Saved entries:
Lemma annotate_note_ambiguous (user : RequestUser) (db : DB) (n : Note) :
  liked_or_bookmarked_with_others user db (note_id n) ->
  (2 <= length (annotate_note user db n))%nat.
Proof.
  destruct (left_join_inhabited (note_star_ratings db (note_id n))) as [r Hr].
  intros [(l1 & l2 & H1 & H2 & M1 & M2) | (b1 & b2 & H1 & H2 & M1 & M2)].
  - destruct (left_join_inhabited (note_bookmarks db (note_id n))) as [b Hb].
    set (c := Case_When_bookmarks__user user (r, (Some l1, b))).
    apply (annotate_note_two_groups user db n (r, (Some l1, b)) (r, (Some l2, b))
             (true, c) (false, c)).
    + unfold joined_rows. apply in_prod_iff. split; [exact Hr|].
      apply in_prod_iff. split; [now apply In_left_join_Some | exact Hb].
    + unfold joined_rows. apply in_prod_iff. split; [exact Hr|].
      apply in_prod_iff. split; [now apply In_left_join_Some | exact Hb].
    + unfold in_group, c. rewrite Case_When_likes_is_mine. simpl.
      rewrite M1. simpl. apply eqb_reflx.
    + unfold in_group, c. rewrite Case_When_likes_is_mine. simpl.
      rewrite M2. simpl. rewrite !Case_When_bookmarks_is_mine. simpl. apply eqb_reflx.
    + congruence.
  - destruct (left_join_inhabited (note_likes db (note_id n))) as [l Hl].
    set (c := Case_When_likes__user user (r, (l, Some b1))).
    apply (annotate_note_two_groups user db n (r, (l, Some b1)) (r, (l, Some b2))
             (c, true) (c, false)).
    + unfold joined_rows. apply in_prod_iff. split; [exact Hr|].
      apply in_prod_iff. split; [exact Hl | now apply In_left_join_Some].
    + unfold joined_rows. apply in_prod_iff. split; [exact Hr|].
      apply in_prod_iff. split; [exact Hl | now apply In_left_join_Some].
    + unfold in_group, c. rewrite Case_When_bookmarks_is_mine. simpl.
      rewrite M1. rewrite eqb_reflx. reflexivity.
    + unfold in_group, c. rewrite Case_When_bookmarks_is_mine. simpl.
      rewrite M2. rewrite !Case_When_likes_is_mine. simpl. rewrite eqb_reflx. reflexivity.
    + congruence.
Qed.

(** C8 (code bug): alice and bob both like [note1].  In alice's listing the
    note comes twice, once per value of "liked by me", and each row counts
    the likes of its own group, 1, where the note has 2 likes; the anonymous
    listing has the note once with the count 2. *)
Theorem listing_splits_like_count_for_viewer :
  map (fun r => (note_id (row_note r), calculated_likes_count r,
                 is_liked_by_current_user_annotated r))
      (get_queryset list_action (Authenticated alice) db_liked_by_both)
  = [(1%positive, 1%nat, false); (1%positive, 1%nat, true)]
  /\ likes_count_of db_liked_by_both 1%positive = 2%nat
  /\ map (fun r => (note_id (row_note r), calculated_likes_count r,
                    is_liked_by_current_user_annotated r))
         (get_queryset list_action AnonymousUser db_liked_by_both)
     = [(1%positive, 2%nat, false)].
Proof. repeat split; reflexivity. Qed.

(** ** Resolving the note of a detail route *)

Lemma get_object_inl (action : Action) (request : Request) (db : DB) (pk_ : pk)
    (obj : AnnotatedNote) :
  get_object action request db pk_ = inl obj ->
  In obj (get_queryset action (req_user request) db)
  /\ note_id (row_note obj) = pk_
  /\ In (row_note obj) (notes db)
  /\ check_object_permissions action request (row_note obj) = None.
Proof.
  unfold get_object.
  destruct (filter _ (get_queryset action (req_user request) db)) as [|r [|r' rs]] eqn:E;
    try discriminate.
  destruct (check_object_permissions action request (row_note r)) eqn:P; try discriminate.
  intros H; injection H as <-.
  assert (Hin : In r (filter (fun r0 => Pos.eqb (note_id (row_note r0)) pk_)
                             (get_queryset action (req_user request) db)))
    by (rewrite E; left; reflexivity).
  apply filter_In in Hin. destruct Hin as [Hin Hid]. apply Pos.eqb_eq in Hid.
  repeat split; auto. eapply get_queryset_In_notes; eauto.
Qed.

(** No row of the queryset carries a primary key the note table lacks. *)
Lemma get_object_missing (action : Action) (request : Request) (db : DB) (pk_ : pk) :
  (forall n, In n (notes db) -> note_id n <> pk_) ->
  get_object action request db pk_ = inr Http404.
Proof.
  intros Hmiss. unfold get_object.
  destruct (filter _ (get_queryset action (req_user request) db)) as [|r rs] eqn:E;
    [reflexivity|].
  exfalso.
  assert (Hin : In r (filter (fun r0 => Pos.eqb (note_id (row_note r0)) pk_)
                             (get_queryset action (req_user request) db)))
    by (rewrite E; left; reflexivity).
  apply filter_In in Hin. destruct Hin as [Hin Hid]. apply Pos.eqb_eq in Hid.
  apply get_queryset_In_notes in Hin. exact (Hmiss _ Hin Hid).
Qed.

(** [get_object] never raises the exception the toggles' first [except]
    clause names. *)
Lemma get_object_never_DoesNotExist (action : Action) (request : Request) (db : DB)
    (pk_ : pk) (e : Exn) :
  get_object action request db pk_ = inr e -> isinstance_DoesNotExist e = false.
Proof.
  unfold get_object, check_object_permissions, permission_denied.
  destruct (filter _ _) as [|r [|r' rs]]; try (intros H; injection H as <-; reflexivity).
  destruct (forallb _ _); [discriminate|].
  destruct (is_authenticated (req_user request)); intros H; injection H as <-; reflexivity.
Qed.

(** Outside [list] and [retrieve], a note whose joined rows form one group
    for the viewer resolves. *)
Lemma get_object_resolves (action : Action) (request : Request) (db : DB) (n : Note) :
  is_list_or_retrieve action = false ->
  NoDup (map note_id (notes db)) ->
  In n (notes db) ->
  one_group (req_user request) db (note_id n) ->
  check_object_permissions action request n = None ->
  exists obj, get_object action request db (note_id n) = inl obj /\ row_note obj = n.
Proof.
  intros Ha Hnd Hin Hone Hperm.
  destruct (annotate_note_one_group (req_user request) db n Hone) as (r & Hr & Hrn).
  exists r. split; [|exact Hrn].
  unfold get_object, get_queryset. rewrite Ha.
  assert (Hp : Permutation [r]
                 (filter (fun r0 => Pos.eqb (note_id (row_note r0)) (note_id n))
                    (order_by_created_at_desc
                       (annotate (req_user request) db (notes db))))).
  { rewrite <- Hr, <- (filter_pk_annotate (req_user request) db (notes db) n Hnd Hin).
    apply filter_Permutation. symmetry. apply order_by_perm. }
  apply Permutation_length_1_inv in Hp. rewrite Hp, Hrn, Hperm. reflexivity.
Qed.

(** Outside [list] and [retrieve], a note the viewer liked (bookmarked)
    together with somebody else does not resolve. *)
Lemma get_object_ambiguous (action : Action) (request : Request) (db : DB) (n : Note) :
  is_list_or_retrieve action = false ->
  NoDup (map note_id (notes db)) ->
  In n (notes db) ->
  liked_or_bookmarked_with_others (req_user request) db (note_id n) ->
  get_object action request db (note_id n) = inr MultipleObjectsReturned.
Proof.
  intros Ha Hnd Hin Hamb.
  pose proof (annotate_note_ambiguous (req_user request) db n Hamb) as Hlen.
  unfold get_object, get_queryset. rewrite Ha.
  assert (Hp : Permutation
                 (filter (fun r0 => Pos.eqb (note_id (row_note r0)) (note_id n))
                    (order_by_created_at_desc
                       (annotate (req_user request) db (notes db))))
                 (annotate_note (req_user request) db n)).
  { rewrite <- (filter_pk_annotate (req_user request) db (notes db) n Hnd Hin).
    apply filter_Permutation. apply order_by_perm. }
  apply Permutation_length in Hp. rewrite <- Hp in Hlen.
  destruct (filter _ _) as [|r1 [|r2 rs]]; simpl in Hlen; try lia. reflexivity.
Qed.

- [What needs to be done]:
Each line of the data must come back exactly as written.

- [Task solution]:
Lemma annotate_note_ambiguous (user : RequestUser) (db : DB) (n : Note) :
  liked_or_bookmarked_with_others user db (note_id n) ->
  (2 <= length (annotate_note user db n))%nat.
Proof.
  destruct (left_join_inhabited (note_star_ratings db (note_id n))) as [r Hr].
  intros [(l1 & l2 & H1 & H2 & M1 & M2) | (b1 & b2 & H1 & H2 & M1 & M2)].
  - destruct (left_join_inhabited (note_bookmarks db (note_id n))) as [b Hb].
    set (c := Case_When_bookmarks__user user (r, (Some l1, b))).
    apply (annotate_note_two_groups user db n (r, (Some l1, b)) (r, (Some l2, b))
             (true, c) (false, c)).
    + unfold joined_rows. apply in_prod_iff. split; [exact Hr|].
      apply in_prod_iff. split; [now apply In_left_join_Some | exact Hb].
    + unfold joined_rows. apply in_prod_iff. split; [exact Hr|].
      apply in_prod_iff. split; [now apply In_left_join_Some | exact Hb].
    + unfold in_group, c. rewrite Case_When_likes_is_mine. simpl.
      rewrite M1. simpl. apply eqb_reflx.
    + unfold in_group, c. rewrite Case_When_likes_is_mine. simpl.
      rewrite M2. simpl. rewrite !Case_When_bookmarks_is_mine. simpl. apply eqb_reflx.
    + congruence.
  - destruct (left_join_inhabited (note_likes db (note_id n))) as [l Hl].
    set (c := Case_When_likes__user user (r, (l, Some b1))).
    apply (annotate_note_two_groups user db n (r, (l, Some b1)) (r, (l, Some b2))
             (c, true) (c, false)).
    + unfold joined_rows. apply in_prod_iff. split; [exact Hr|].
      apply in_prod_iff. split; [exact Hl | now apply In_left_join_Some].
    + unfold joined_rows. apply in_prod_iff. split; [exact Hr|].
      apply in_prod_iff. split; [exact Hl | now apply In_left_join_Some].
    + unfold in_group, c. rewrite Case_When_bookmarks_is_mine. simpl.
      rewrite M1. rewrite eqb_reflx. reflexivity.
    + unfold in_group, c. rewrite Case_When_bookmarks_is_mine. simpl.
      rewrite M2. rewrite !Case_When_likes_is_mine. simpl. rewrite eqb_reflx. reflexivity.
    + congruence.
Qed.

(** C8 (code bug): alice and bob both like [note1].  In alice's listing the
    note comes twice, once per value of "liked by me", and each row counts
    the likes of its own group, 1, where the note has 2 likes; the anonymous
    listing has the note once with the count 2. *)
Theorem listing_splits_like_count_for_viewer :
  map (fun r => (note_id (row_note r), calculated_likes_count r,
                 is_liked_by_current_user_annotated r))
      (get_queryset list_action (Authenticated alice) db_liked_by_both)
  = [(1%positive, 1%nat, false); (1%positive, 1%nat, true)]
  /\ likes_count_of db_liked_by_both 1%positive = 2%nat
  /\ map (fun r => (note_id (row_note r), calculated_likes_count r,
                    is_liked_by_current_user_annotated r))
         (get_queryset list_action AnonymousUser db_liked_by_both)
     = [(1%positive, 2%nat, false)].
Proof. repeat split; reflexivity. Qed.

(** ** Resolving the note of a detail route *)

Lemma get_object_inl (action : Action) (request : Request) (db : DB) (pk_ : pk)
    (obj : AnnotatedNote) :
  get_object action request db pk_ = inl obj ->
  In obj (get_queryset action (req_user request) db)
  /\ note_id (row_note obj) = pk_
  /\ In (row_note obj) (notes db)
  /\ check_object_permissions action request (row_note obj) = None.
Proof.
  unfold get_object.
  destruct (filter _ (get_queryset action (req_user request) db)) as [|r [|r' rs]] eqn:E;
    try discriminate.
  destruct (check_object_permissions action request (row_note r)) eqn:P; try discriminate.
  intros H; injection H as <-.
  assert (Hin : In r (filter (fun r0 => Pos.eqb (note_id (row_note r0)) pk_)
                             (get_queryset action (req_user request) db)))
    by (rewrite E; left; reflexivity).
  apply filter_In in Hin. destruct Hin as [Hin Hid]. apply Pos.eqb_eq in Hid.
  repeat split; auto. eapply get_queryset_In_notes; eauto.
Qed.

(** No row of the queryset carries a primary key the note table lacks. *)
Lemma get_object_missing (action : Action) (request : Request) (db : DB) (pk_ : pk) :
  (forall n, In n (notes db) -> note_id n <> pk_) ->
  get_object action request db pk_ = inr Http404.
Proof.
  intros Hmiss. unfold get_object.
  destruct (filter _ (get_queryset action (req_user request) db)) as [|r rs] eqn:E;
    [reflexivity|].
  exfalso.
  assert (Hin : In r (filter (fun r0 => Pos.eqb (note_id (row_note r0)) pk_)
                             (get_queryset action (req_user request) db)))
    by (rewrite E; left; reflexivity).
  apply filter_In in Hin. destruct Hin as [Hin Hid]. apply Pos.eqb_eq in Hid.
  apply get_queryset_In_notes in Hin. exact (Hmiss _ Hin Hid).
Qed.

(** [get_object] never raises the exception the toggles' first [except]
    clause names. *)
Lemma get_object_never_DoesNotExist (action : Action) (request : Request) (db : DB)
    (pk_ : pk) (e : Exn) :
  get_object action request db pk_ = inr e -> isinstance_DoesNotExist e = false.
Proof.
  unfold get_object, check_object_permissions, permission_denied.
  destruct (filter _ _) as [|r [|r' rs]]; try (intros H; injection H as <-; reflexivity).
  destruct (forallb _ _); [discriminate|].
  destruct (is_authenticated (req_user request)); intros H; injection H as <-; reflexivity.
Qed.

(** Outside [list] and [retrieve], a note whose joined rows form one group
    for the viewer resolves. *)
Lemma get_object_resolves (action : Action) (request : Request) (db : DB) (n : Note) :
  is_list_or_retrieve action = false ->
  NoDup (map note_id (notes db)) ->
  In n (notes db) ->
  one_group (req_user request) db (note_id n) ->
  check_object_permissions action request n = None ->
  exists obj, get_object action request db (note_id n) = inl obj /\ row_note obj = n.
Proof.
  intros Ha Hnd Hin Hone Hperm.
  destruct (annotate_note_one_group (req_user request) db n Hone) as (r & Hr & Hrn).
  exists r. split; [|exact Hrn].
  unfold get_object, get_queryset. rewrite Ha.
  assert (Hp : Permutation [r]
                 (filter (fun r0 => Pos.eqb (note_id (row_note r0)) (note_id n))
                    (order_by_created_at_desc
                       (annotate (req_user request) db (notes db))))).
  { rewrite <- Hr, <- (filter_pk_annotate (req_user request) db (notes db) n Hnd Hin).
    apply filter_Permutation. symmetry. apply order_by_perm. }
  apply Permutation_length_1_inv in Hp. rewrite Hp, Hrn, Hperm. reflexivity.
Qed.

(** Outside [list] and [retrieve], a note the viewer liked (bookmarked)
    together with somebody else does not resolve. *)
Lemma get_object_ambiguous (action : Action) (request : Request) (db : DB) (n : Note) :
  is_list_or_retrieve action = false ->
  NoDup (map note_id (notes db)) ->
  In n (notes db) ->
  liked_or_bookmarked_with_others (req_user request) db (note_id n) ->
  get_object action request db (note_id n) = inr MultipleObjectsReturned.
Proof.
  intros Ha Hnd Hin Hamb.
  pose proof (annotate_note_ambiguous (req_user request) db n Hamb) as Hlen.
  unfold get_object, get_queryset. rewrite Ha.
  assert (Hp : Permutation
                 (filter (fun r0 => Pos.eqb (note_id (row_note r0)) (note_id n))
                    (order_by_created_at_desc
                       (annotate (req_user request) db (notes db))))
                 (annotate_note (req_user request) db n)).
  { rewrite <- (filter_pk_annotate (req_user request) db (notes db) n Hnd Hin).
    apply filter_Permutation. apply order_by_perm. }
  apply Permutation_length in Hp. rewrite <- Hp in Hlen.
  destruct (filter _ _) as [|r1 [|r2 rs]]; simpl in Hlen; try lia. reflexivity.
Qed.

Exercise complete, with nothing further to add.